To, czego brakuje – i to dramatycznie – w obietnicach wszystkich kandydatów (może poza Szymonem Hołownią, który już w kwietniu wspominał, że zwiększenie nakładów na ochronę zdrowia będzie się wiązać z koniecznością zwiększenia danin publicznych), to szczerość. Tak, trzeba zwiększyć publiczne finansowanie ochrony zdrowia. Tak, można to zrobić, przesuwając środki z innych celów (Rafał Trzaskowski wskazuje wielkie inwestycje PiS), ale to – prawdopodobnie – i tak nie wystarczy.
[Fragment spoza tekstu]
(** C3. A path is in the inconsistent-checksum finding exactly when its row
    of the checksum table holds more than one distinct checksum, and the
    finding then maps the path to that very row: every build of the row is
    there with the checksum the table has for it. *)
Theorem inconsistent_files_spec checksums file_sizes p :
  (p ∈ dom (inconsistent_files (find_inconsistencies checksums file_sizes)) ↔
   ∃ bc, checksums !! p = Some bc ∧ 1 < size (distinct_values bc)) ∧
  (∀ recorded,
     inconsistent_files (find_inconsistencies checksums file_sizes) !! p
       = Some recorded →
     checksums !! p = Some recorded ∧
     ∀ b, recorded !! b = (checksums !! p) ≫= (.!! b)).
Proof.
  split.
  - rewrite elem_of_dom, lookup_inconsistent_files.
    apply inconsistent_entry_is_Some.
  - intros recorded. rewrite lookup_inconsistent_files.
    intros [Hp _]%inconsistent_entry_Some. split; [done|].
    intros b. by rewrite Hp.
Qed.

Lemma distinct_values_size_le_1 `{Countable V} (d : gmap string V) :
  (∀ k1 k2 v1 v2, d !! k1 = Some v1 → d !! k2 = Some v2 → v1 = v2) →
  (size (distinct_values d) ≤ 1)%nat.
Proof.
  intros Heq.
  destruct (set_choose_or_empty (distinct_values d)) as [[v Hv]|Hemp].
  - rewrite <-(size_singleton (C:=gset V) v). apply subseteq_size.
    intros v' Hv'. apply elem_of_distinct_values in Hv as [k1 Hk1].
    apply elem_of_distinct_values in Hv' as [k2 Hk2].
    apply elem_of_singleton. by eapply Heq.
  - apply size_empty_iff in Hemp. lia.
Qed.

Lemma size_lt_subset (X Y : gset string) :
  X ⊆ Y → (size X < size Y ↔ X ⊂ Y).
Proof.
  intros Hsub. split; [|apply subset_size].
  intros Hlt. split; [done|]. intros Hsup%subseteq_size. lia.
Qed.

Lemma size_differences_dom_iff checksums file_sizes q :
  q ∈ dom (size_differences (find_inconsistencies checksums file_sizes)) ↔
  q ∈ dom (inconsistent_files (find_inconsistencies checksums file_sizes)) ∧
  1 < size (distinct_values (default ∅ (file_sizes !! q))).
Proof.
  rewrite !elem_of_dom, lookup_size_differences, lookup_inconsistent_files.
  unfold size_entry. destruct (inconsistent_entry (checksums !! q)); cbn.
  - case_decide; naive_solver.
  - split; [intros [? ?]; done | intros [[? ?] _]; done].
Qed.

(** C1. A path is in the size-differences finding exactly when it is in the
    inconsistent-checksum finding and its row of the size table holds more
    than one distinct size; so the size-differences paths are among the
    inconsistent-checksum paths, and a path all of whose recorded sizes are
    equal is not a size difference, whatever its checksums. *)
Theorem size_differences_spec checksums file_sizes p :
  (p ∈ dom (size_differences (find_inconsistencies checksums file_sizes)) ↔
   p ∈ dom (inconsistent_files (find_inconsistencies checksums file_sizes)) ∧
   1 < size (distinct_values (default ∅ (file_sizes !! p)))) ∧
  dom (size_differences (find_inconsistencies checksums file_sizes))
    ⊆ dom (inconsistent_files (find_inconsistencies checksums file_sizes)) ∧
  ((∀ b1 b2 s1 s2,
      (file_sizes !! p) ≫= (.!! b1) = Some s1 →
      (file_sizes !! p) ≫= (.!! b2) = Some s2 → s1 = s2) →
   p ∉ dom (size_differences (find_inconsistencies checksums file_sizes))).
Proof.
  pose proof (size_differences_dom_iff checksums file_sizes) as Hiff.
  split; [apply Hiff|]. split.
  - intros q Hq. by apply Hiff in Hq as [? _].
  - intros Heq [_ Hsz]%Hiff.
    destruct (file_sizes !! p) as [sizes|] eqn:Hsizes; cbn in *.
    + assert (size (distinct_values sizes) ≤ 1); [|lia].
      apply distinct_values_size_le_1. intros b1 b2 s1 s2. apply Heq.
    + unfold distinct_values in Hsz. rewrite map_to_list_empty in Hsz.
      cbn in Hsz. rewrite size_empty in Hsz. lia.
Qed.

Lemma missing_entry_Some all o absent :
  missing_entry all o = Some absent ↔
  ∃ bc, o = Some bc ∧ size (dom bc) < size all ∧
        absent = sorted (elements (all ∖ dom bc)).
Proof.
  unfold missing_entry. destruct o as [bc|]; cbn; [|naive_solver].
  case_decide; naive_solver.
Qed.

(** C2. A path of the checksum table is in the missing-files finding exactly
    when the builds of its row are a strict subset of the builds seen
    anywhere in the table; the list recorded for it is sorted ascending and
    holds exactly the builds of the table that the row lacks.  The builds
    seen are those with an entry under some path, so a build with no entry
    at all is in no list. *)
Theorem missing_files_spec checksums file_sizes p :
  (p ∈ dom (missing_files (find_inconsistencies checksums file_sizes)) ↔
   ∃ bc, checksums !! p = Some bc ∧ dom bc ⊂ all_build_numbers checksums) ∧
  (∀ absent,
     missing_files (find_inconsistencies checksums file_sizes) !! p
       = Some absent →
     Sorted String.le absent ∧ NoDup absent ∧
     ∀ b, b ∈ absent ↔
          b ∈ all_build_numbers checksums ∧ (checksums !! p) ≫= (.!! b) = None) ∧
  (∀ b, b ∈ all_build_numbers checksums ↔
        ∃ q bc, checksums !! q = Some bc ∧ is_Some (bc !! b)) ∧
  (∀ b absent,
     (∀ q bc, checksums !! q = Some bc → bc !! b = None) →
     missing_files (find_inconsistencies checksums file_sizes) !! p
       = Some absent →
     b ∉ absent).
Proof.
  assert (Hlist : ∀ absent,
    missing_files (find_inconsistencies checksums file_sizes) !! p
      = Some absent →
    Sorted String.le absent ∧ NoDup absent ∧
    ∀ b, b ∈ absent ↔
         b ∈ all_build_numbers checksums ∧ (checksums !! p) ≫= (.!! b) = None).
  { intros absent. rewrite lookup_missing_files.
    intros (bc & Hp & _ & ->)%missing_entry_Some. split; [|split].
    - apply sorted_Sorted.
    - rewrite sorted_Permutation. apply NoDup_elements.
    - intros b. rewrite elem_of_sorted, elem_of_elements, elem_of_difference.
      rewrite Hp. cbn. by rewrite not_elem_of_dom. }
  split; [|split; [done|split]].
  - rewrite elem_of_dom. unfold is_Some.
    setoid_rewrite lookup_missing_files. setoid_rewrite missing_entry_Some.
    split.
    + intros (? & bc & Hp & Hlt & _). exists bc. split; [done|].
      apply size_lt_subset; [|done].
      by eapply dom_subseteq_all_build_numbers.
    + intros (bc & Hp & Hsub). eexists _, bc. split; [done|]. split; [|done].
      apply size_lt_subset; [|done].
      by eapply dom_subseteq_all_build_numbers.
  - apply elem_of_all_build_numbers.
  - intros b absent Hnone (_ & _ & Hmem)%Hlist [Hb _]%Hmem.
    apply elem_of_all_build_numbers in Hb as (q & bc & Hq & [c Hc]).
    specialize (Hnone q bc Hq). congruence.
Qed.

(** C10. A path whose row of the checksum table holds a single build is in
    neither the inconsistent-checksum nor the size-differences finding; it
    is in the missing-files finding exactly when the table has seen some
    other build. *)
Theorem single_build_path checksums file_sizes p bc b :
  checksums !! p = Some bc →
  dom bc = {[b]} →
  (p ∉ dom (inconsistent_files (find_inconsistencies checksums file_sizes))) ∧
  (p ∉ dom (size_differences (find_inconsistencies checksums file_sizes))) ∧
  (p ∈ dom (missing_files (find_inconsistencies checksums file_sizes)) ↔
   ∃ b', b' ≠ b ∧ b' ∈ all_build_numbers checksums).
Proof.
  intros Hp Hdom.
  assert (Hinc :
    p ∉ dom (inconsistent_files (find_inconsistencies checksums file_sizes))).
  { rewrite elem_of_dom, lookup_inconsistent_files, Hp.
    intros (bc' & [= <-] & Hsz)%inconsistent_entry_is_Some.
    assert (size (distinct_values bc) ≤ 1)%nat; [|lia].
    apply distinct_values_size_le_1. intros k1 k2 v1 v2 H1 H2.
    apply elem_of_dom_2 in H1 as Hk1. apply elem_of_dom_2 in H2 as Hk2.
    rewrite Hdom, elem_of_singleton in Hk1, Hk2. congruence. }
  split; [done|]. split.
  - intros Hsd. apply Hinc.
    by apply size_differences_dom_iff in Hsd as [? _].
  - rewrite elem_of_dom. unfold is_Some.
    setoid_rewrite lookup_missing_files. setoid_rewrite missing_entry_Some.
    rewrite Hp. pose proof (dom_subseteq_all_build_numbers _ _ _ Hp) as Hsub.
    split.
    + intros (? & ? & [= <-] & Hlt & _).
      apply size_lt_subset in Hlt as [_ Hnsub]; [|done].
      destruct (set_choose_or_empty (all_build_numbers checksums ∖ dom bc))
        as [[b' Hb']|Hemp].
      * exists b'. apply elem_of_difference in Hb' as [Hb' Hn].
        split; [|done]. intros ->. apply Hn. rewrite Hdom.
        by apply elem_of_singleton.
      * exfalso. apply Hnsub. intros b0 Hb0.
        destruct (decide (b0 ∈ dom bc)) as [|Hn]; [done|]. exfalso.
        apply (not_elem_of_empty (C:=gset string) b0). rewrite <-Hemp.
        by apply elem_of_difference.
    + intros (b' & Hne & Hb'). eexists _, bc. split; [done|]. split; [|done].
      apply size_lt_subset; [done|]. split; [done|]. intros Hsup.
      apply Hsup in Hb'. rewrite Hdom in Hb'. by apply elem_of_singleton in Hb'.
Qed.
Poważna rozmowa o finansach – to zdecydowanie temat do rozmowy dla polityków, również tych najważniejszych – powinna jednak bardziej łączyć, niż dzielić. Kapitału politycznego zbić na tym nie sposób, ale nie przedstawiać rozwiązań – też niepodobna. Bo rzeczywistość dopadnie system ochrony zdrowia prędzej, niż nowo wybrany prezydent będzie ślubować wierność Konstytucji RP przed Zgromadzeniem Narodowym. Koszty opieki medycznej – choćby ze względu na zaostrzony reżim sanitarny – rosną i będą rosnąć.
Tym obywatelom, którzy korzystali i korzystają z prywatnych świadczeń, wyższe rachunki już wystawiono. Czy odmrożone szpitale i poradnie mają za chwilę wystawiać faktury na Pierwszego Obywatela, urzędującego przy Krakowskim Przedmieściu?